Pros: long reads with high accuracy, cons: less data than Illumina but better for de novo sequencing. Much faster than illumina, and can detect DNA methylation etc (based on how long it takes to incorporate the NT).
Describe in as much detail as possible how the Oxford Nanopore procedure works.
Note: New advancement, keeping the comp strand at the same pore and reading it after, which gives you double the info to correct for errors.
pros: accessible, very long reads. cons: higher error rate but is getting better. Can also be used to detect modifications.
Which HTS method(s) would you use for de novo sequencing and why?
For de novo sequencing you’d want to use long-read tech, PacBio or Nanopore, because longer reads are easier to puzzle together. For a big genome, Nanopore would probably be best as it generates the longest reads of the two.
Note: The best would be a combination of short- and long-read, as the long-read data is good for scaffolding but have more errors, while the short read data is more precise and more reads, which together gives the possibility of producing an accurate sequence. But that’s expensive!
Which HTS method would you use to evaluate gene expression in different cells?
Short-read tech, Illumina. For this question you’d want as much data as possible to be able to first, determine differences in gene expression but also to have enough data so say that the differences are true and not a false positive.

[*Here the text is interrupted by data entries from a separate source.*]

(* ===== verification/Lifetime.v ===== *)
(** * Objects of client types, and functions that may throw

    The containers of src/externals hold objects of types they know nothing
    about.  What such a type offers is the class [CppType]: its constructors and
    assignment operators, which may throw, and its type traits.  [CppLaws] says
    what the standard requires of them (a copy equals the original, a function
    declared noexcept does not throw, a trivial one copies the bytes).

    A member function is a computation of the monad [M]: it acts on a state (the
    object itself and the objects it is given by reference) and returns, throws,
    or goes wrong. *)
From S2P Require Import Prelude.

(** ** Returning and throwing *)
Inductive completion (X A : Type) : Type :=
  | Returns (a : A)
  | Throws (x : X).
Arguments Returns {X A} _.
Arguments Throws {X A} _.

Definition M (X S A : Type) : Type := S → result (S * completion X A).

#[global] Instance M_ret X S : MRet (M X S) := fun A a s => Ok (s, Returns a).
#[global] Instance M_bind X S : MBind (M X S) :=
  fun A B k m s =>
    match m s with
    | Ok (s', Returns a) => k a s'
    | Ok (s', Throws x) => Ok (s', Throws x)
    | Err f => Err f
    end.

Section monad.
Context {X S A : Type}.

Definition fail (f : fault) : M X S A := fun _ => Err f.

Definition gets (f : S → A) : M X S A := fun s => Ok (s, Returns (f s)).

Definition modify (f : S → S) : M X S unit := fun s => Ok (f s, Returns tt).

(** [try { m } catch (...) { h; throw; }]; an exception of the handler
    replaces the one it handles. *)
Definition on_throw (h : M X S unit) (m : M X S A) : M X S A := fun s =>
  match m s with
  | Ok (s', Throws x) =>
      match h s' with
      | Ok (s'', Returns _) => Ok (s'', Throws x)
      | Ok (s'', Throws y) => Ok (s'', Throws y)
      | Err f => Err f
      end
  | r => r
  end.

(** A function declared noexcept: an exception that would leave it terminates
    the program. *)
Definition noexcept (m : M X S A) : M X S A := fun s =>
  match m s with
  | Ok (_, Throws _) => Err terminated
  | r => r
  end.

Definition noexcept_if (b : bool) (m : M X S A) : M X S A := if b then noexcept m else m.
End monad.

(** A computation on one part of the state. *)
Definition on_fst {X S R A} (m : M X S A) : M X (S * R) A := fun '(s, r) =>
  match m s with
  | Ok (s', c) => Ok ((s', r), c)
  | Err f => Err f
  end.

Definition on_snd {X S R A} (m : M X S A) : M X (R * S) A := fun '(r, s) =>
  match m s with
  | Ok (s', c) => Ok ((r, s'), c)
  | Err f => Err f
  end.

(** ** Running a computation

    [m] started in [s] satisfies [Q] when it returns, [Q_throw] when it throws,
    and may only go wrong with a fault in [F]. *)
Definition runs {X S A} (m : M X S A) (s : S) (Q : A → S → Prop) (Q_throw : X → S → Prop)
    (F : fault → Prop) : Prop :=
  match m s with
  | Ok (s', Returns a) => Q a s'
  | Ok (s', Throws x) => Q_throw x s'
  | Err f => F f
  end.

Section runs.
Context {X S A B : Type}.
Implicit Types (m : M X S A) (F : fault → Prop).

Lemma runs_ret (a : A) s Q Qt F : Q a s → runs (mret a : M X S A) s Q Qt F.
Proof. done. Qed.

Lemma runs_bind m (k : A → M X S B) s Q Qt F :
  runs m s (λ a s', runs (k a) s' Q Qt F) Qt F → runs (mbind k m) s Q Qt F.
Proof.
  unfold runs, mbind, M_bind. destruct (m s) as [[s' [a|x]]|f]; done.
Qed.

Lemma runs_bind_assoc {C} m (k : A → M X S B) (k' : B → M X S C) s Q Qt F :
  runs (mbind k' (mbind k m)) s Q Qt F → runs (mbind (λ a, mbind k' (k a)) m) s Q Qt F.
Proof. unfold runs, mbind, M_bind. destruct (m s) as [[s' [a|x]]|f]; done. Qed.

Lemma runs_mono m s Q Q' Qt Qt' F F' :
  runs m s Q Qt F → (∀ a s', Q a s' → Q' a s') → (∀ x s', Qt x s' → Qt' x s') →
  (∀ f, F f → F' f) → runs m s Q' Qt' F'.
Proof. unfold runs. destruct (m s) as [[s' [a|x]]|f]; auto. Qed.

Lemma runs_noexcept m s Q Qt Qt' F :
  runs m s Q Qt F → (∀ x s', Qt x s' → F terminated) → runs (noexcept m) s Q Qt' F.
Proof. unfold runs, noexcept. destruct (m s) as [[s' [a|x]]|f]; eauto. Qed.

Lemma runs_noexcept_if b m s Q Qt F :
  runs m s Q Qt F → (∀ x s', Qt x s' → F terminated) → runs (noexcept_if b m) s Q Qt F.
Proof. destruct b; [apply runs_noexcept|done]. Qed.

Lemma runs_on_throw h m s Q Qt F :
  runs m s Q (λ x s', runs h s' (λ _ s'', Qt x s'') Qt F) F → runs (on_throw h m) s Q Qt F.
Proof.
  unfold runs, on_throw. destruct (m s) as [[s' [a|x]]|f]; try done.
  destruct (h s') as [[s'' [u|y]]|g]; done.
Qed.

Lemma runs_gets (f : S → A) s Q Qt F : Q (f s) s → runs (gets f : M X S A) s Q Qt F.
Proof. done. Qed.

Lemma runs_modify (f : S → S) s Q Qt F : Q tt (f s) → runs (modify f : M X S unit) s Q Qt F.
Proof. done. Qed.
End runs.

Lemma runs_on_fst {X S R A} (m : M X S A) (s : S) (r : R) Q Qt F :
  runs m s (λ a s', Q a (s', r)) (λ x s', Qt x (s', r)) F → runs (on_fst m) (s, r) Q Qt F.
Proof. unfold runs, on_fst. destruct (m s) as [[s' [a|x]]|f]; done. Qed.

(** ** The type traits the templates ask for *)
Record type_traits := {
  is_void : bool;
  default_constructible : bool;
  copy_constructible : bool;
  move_constructible : bool;
  copy_assignable : bool;
  move_assignable : bool;
  nothrow_copy_constructible : bool;
  nothrow_move_constructible : bool;
  nothrow_copy_assignable : bool;
  nothrow_move_assignable : bool;
  trivially_copy_constructible : bool;
  trivially_move_constructible : bool;
  trivially_copy_assignable : bool;
  trivially_move_assignable : bool;
  trivially_destructible : bool
}.

(** ** Object types

    A constructor returns the object it makes or throws.  The move operations
    also say what they leave in their source, and assignments what they leave in
    their target when they throw. *)
Class CppType (X A : Type) := {
  traits : type_traits;
  copy_ctor : A → completion X A;
  move_ctor : A → A * completion X A;
  copy_assign : A → A → A * completion X unit;
  move_assign : A → A → A * A * completion X unit;
  swap_objects : A → A → A * A * completion X unit
}.
Arguments traits {X} A {_}.
#[global] Hint Mode CppType - ! : typeclass_instances.

Class CppLaws (X A : Type) `{CppType X A} := {
  copy_ctor_eq (a b : A) : copy_ctor a = Returns b → b = a;
  move_ctor_eq (a a' b : A) : move_ctor a = (a', Returns b) → b = a;
  copy_assign_eq (a b a' : A) : copy_assign a b = (a', Returns tt) → a' = b;
  move_assign_eq (a b a' b' : A) : move_assign a b = (a', b', Returns tt) → a' = b;
  swap_objects_eq (a b a' b' : A) :
    swap_objects a b = (a', b', Returns tt) → a' = b ∧ b' = a;
  nothrow_copy_ok (a : A) :
    nothrow_copy_constructible (traits A) = true → ∃ b, copy_ctor a = Returns b;
  nothrow_move_ok (a : A) :
    nothrow_move_constructible (traits A) = true → ∃ a' b, move_ctor a = (a', Returns b);
  nothrow_copy_assign_ok (a b : A) :
    nothrow_copy_assignable (traits A) = true → ∃ a', copy_assign a b = (a', Returns tt);
  nothrow_move_assign_ok (a b : A) :
    nothrow_move_assignable (traits A) = true → ∃ a' b', move_assign a b = (a', b', Returns tt);
  trivial_copy_ok (a : A) :
    trivially_copy_constructible (traits A) = true → copy_ctor a = Returns a;
  trivial_move_ok (a : A) :
    trivially_move_constructible (traits A) = true → move_ctor a = (a, Returns a);
  trivial_copy_assign_ok (a b : A) :
    trivially_copy_assignable (traits A) = true → copy_assign a b = (b, Returns tt);
  trivial_move_assign_ok (a b : A) :
    trivially_move_assignable (traits A) = true → move_assign a b = (b, b, Returns tt)
}.

(** Nothing a type does to copy, move or assign its objects throws. *)
Definition nothrow_all (t : type_traits) : bool :=
  nothrow_copy_constructible t && nothrow_move_constructible t &&
  nothrow_copy_assignable t && nothrow_move_assignable t.

(** ** Value categories

    A function template that takes [Rhs &&] is instantiated for lvalues and for
    rvalues; a const rvalue binds to the functions that copy. *)
Inductive category := Lvalue | Rvalue.

(** [A(std::forward<A>(a))] *)
Definition forward_ctor {X A} `{CppType X A} (c : category) (a : A) : A * completion X A :=
  match c with
  | Lvalue => (a, copy_ctor a)
  | Rvalue => move_ctor a
  end.

(** [this = std::forward<A>(a)] *)
Definition forward_assign {X A} `{CppType X A} (c : category) (this a : A) :
    A * A * completion X unit :=
  match c with
  | Lvalue => let '(this', r) := copy_assign this a in (this', a, r)
  | Rvalue => move_assign this a
  end.

Section laws.
Context {X A : Type} `{CL : CppLaws X A}.

Lemma forward_ctor_eq c (a a' b : A) : forward_ctor c a = (a', Returns b) → b = a.
Proof.
  destruct c; simpl; intros Heq; [|by eapply move_ctor_eq].
  apply copy_ctor_eq. congruence.
Qed.

Lemma forward_ctor_nothrow c (a a' : A) x :
  nothrow_all (traits A) = true → forward_ctor c a ≠ (a', Throws x).
Proof.
  intros (((Hc & Hm)%andb_true_iff & _)%andb_true_iff & _)%andb_true_iff.
  destruct c; simpl.
  - destruct (nothrow_copy_ok a Hc) as [b ->]. congruence.
  - destruct (nothrow_move_ok a Hm) as (a1 & b & ->). congruence.
Qed.

Lemma forward_assign_nothrow c (this a this' a' : A) x :
  nothrow_all (traits A) = true → forward_assign c this a ≠ (this', a', Throws x).
Proof.
  intros (((_ & _)%andb_true_iff & Hc)%andb_true_iff & Hm)%andb_true_iff.
  destruct c; simpl.
  - destruct (nothrow_copy_assign_ok this a Hc) as [b ->]. congruence.
  - destruct (nothrow_move_assign_ok this a Hm) as (t & b & ->). congruence.
Qed.

Lemma copy_ctor_nothrow (a : A) x :
  nothrow_all (traits A) = true → copy_ctor a ≠ Throws x.
Proof. intros Ht Hc. apply (forward_ctor_nothrow Lvalue a a x Ht). simpl. congruence. Qed.

Lemma move_ctor_nothrow (a a' : A) x :
  nothrow_all (traits A) = true → move_ctor a ≠ (a', Throws x).
Proof. apply (forward_ctor_nothrow Rvalue). Qed.

Lemma move_assign_nothrow (this a this' a' : A) x :
  nothrow_all (traits A) = true → move_assign this a ≠ (this', a', Throws x).
Proof. apply (forward_assign_nothrow Rvalue). Qed.

Lemma forward_ctor_lvalue (a a' : A) r : forward_ctor Lvalue a = (a', r) → a' = a.
Proof. simpl. congruence. Qed.

Lemma forward_assign_eq c (this a this' a' : A) :
  forward_assign c this a = (this', a', Returns tt) → this' = a.
Proof.
  destruct c; simpl; [|by apply move_assign_eq].
  destruct (copy_assign this a) as [t r] eqn:E. intros [= -> -> ->].
  by apply copy_assign_eq in E.
Qed.

Lemma forward_assign_lvalue (this a this' a' : A) r :
  forward_assign Lvalue this a = (this', a', r) → a' = a.
Proof. simpl. destruct (copy_assign this a). congruence. Qed.
End laws.

(** What the laws say about the calls among the hypotheses. *)
Ltac object_facts :=
  repeat match goal with
  | H : forward_ctor Lvalue _ = (?a', _) |- _ =>
      lazymatch type of H with forward_ctor _ a' = _ => fail | _ =>
        pose proof (forward_ctor_lvalue _ _ _ H); progress simplify_eq end
  | H : forward_assign Lvalue _ _ = (_, ?a', _) |- _ =>
      lazymatch type of H with forward_assign _ _ a' = _ => fail | _ =>
        pose proof (forward_assign_lvalue _ _ _ _ _ H); progress simplify_eq end
  | H : forward_ctor _ ?a = (_, Returns ?b) |- _ =>
      lazymatch b with a => fail | _ =>
        pose proof (forward_ctor_eq _ _ _ _ H); progress simplify_eq end
  | H : forward_assign _ _ ?a = (?this', _, Returns _) |- _ =>
      lazymatch this' with a => fail | _ =>
        destruct_unit; pose proof (forward_assign_eq _ _ _ _ _ H); progress simplify_eq end
  | H : copy_ctor ?a = Returns ?b |- _ =>
      lazymatch b with a => fail | _ =>
        pose proof (copy_ctor_eq _ _ H); progress simplify_eq end
  | H : move_ctor ?a = (_, Returns ?b) |- _ =>
      lazymatch b with a => fail | _ =>
        pose proof (move_ctor_eq _ _ _ H); progress simplify_eq end
  | H : move_assign _ ?a = (?this', _, Returns _) |- _ =>
      lazymatch this' with a => fail | _ =>
        destruct_unit; pose proof (move_assign_eq _ _ _ _ H); progress simplify_eq end
  | H : copy_assign _ ?a = (?this', Returns _) |- _ =>
      lazymatch this' with a => fail | _ =>
        destruct_unit; pose proof (copy_assign_eq _ _ _ H); progress simplify_eq end
  | G : @forward_ctor ?X ?A _ _ _ = (_, Throws _) |- _ =>
      exfalso; eapply (forward_ctor_nothrow (X := X) (A := A)); [eassumption|exact G]
  | G : @forward_assign ?X ?A _ _ _ _ = (_, _, Throws _) |- _ =>
      exfalso; eapply (forward_assign_nothrow (X := X) (A := A)); [eassumption|exact G]
  | G : @copy_ctor ?X ?A _ _ = Throws _ |- _ =>
      exfalso; eapply (copy_ctor_nothrow (X := X) (A := A)); [eassumption|exact G]
  | G : @move_ctor ?X ?A _ _ = (_, Throws _) |- _ =>
      exfalso; eapply (move_ctor_nothrow (X := X) (A := A)); [eassumption|exact G]
  | G : @move_assign ?X ?A _ _ _ = (_, _, Throws _) |- _ =>
      exfalso; eapply (move_assign_nothrow (X := X) (A := A)); [eassumption|exact G]
  end
with destruct_unit :=
  repeat match goal with u : () |- _ => destruct u end.

(** Split on a stuck match of the goal, the innermost one first. *)
Ltac split_match :=
  match goal with
  | |- context [match ?x with _ => _ end] =>
      lazymatch x with
      | context [match _ with _ => _ end] => fail
      | _ => destruct x eqn:?; simplify_eq
      end
  end.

Which HTS method would you use to find new isoforms of a gene-product?
Long-read tech, so either PacBio or Nanopore. When using long read tech you can easily see gaps in the same read or alternative lengths of the sequence, which make it clear if any alternative isoforms are present. With short-read tech you would not get reads longer than exons, so you could easily miss isoforms.
What is bioinformatics?
Bioinformatics is an interdisciplinary field of science (biology, computer science and statistics) that develops methods and software tools for understanding biological data, especially when the data sets are large and complex.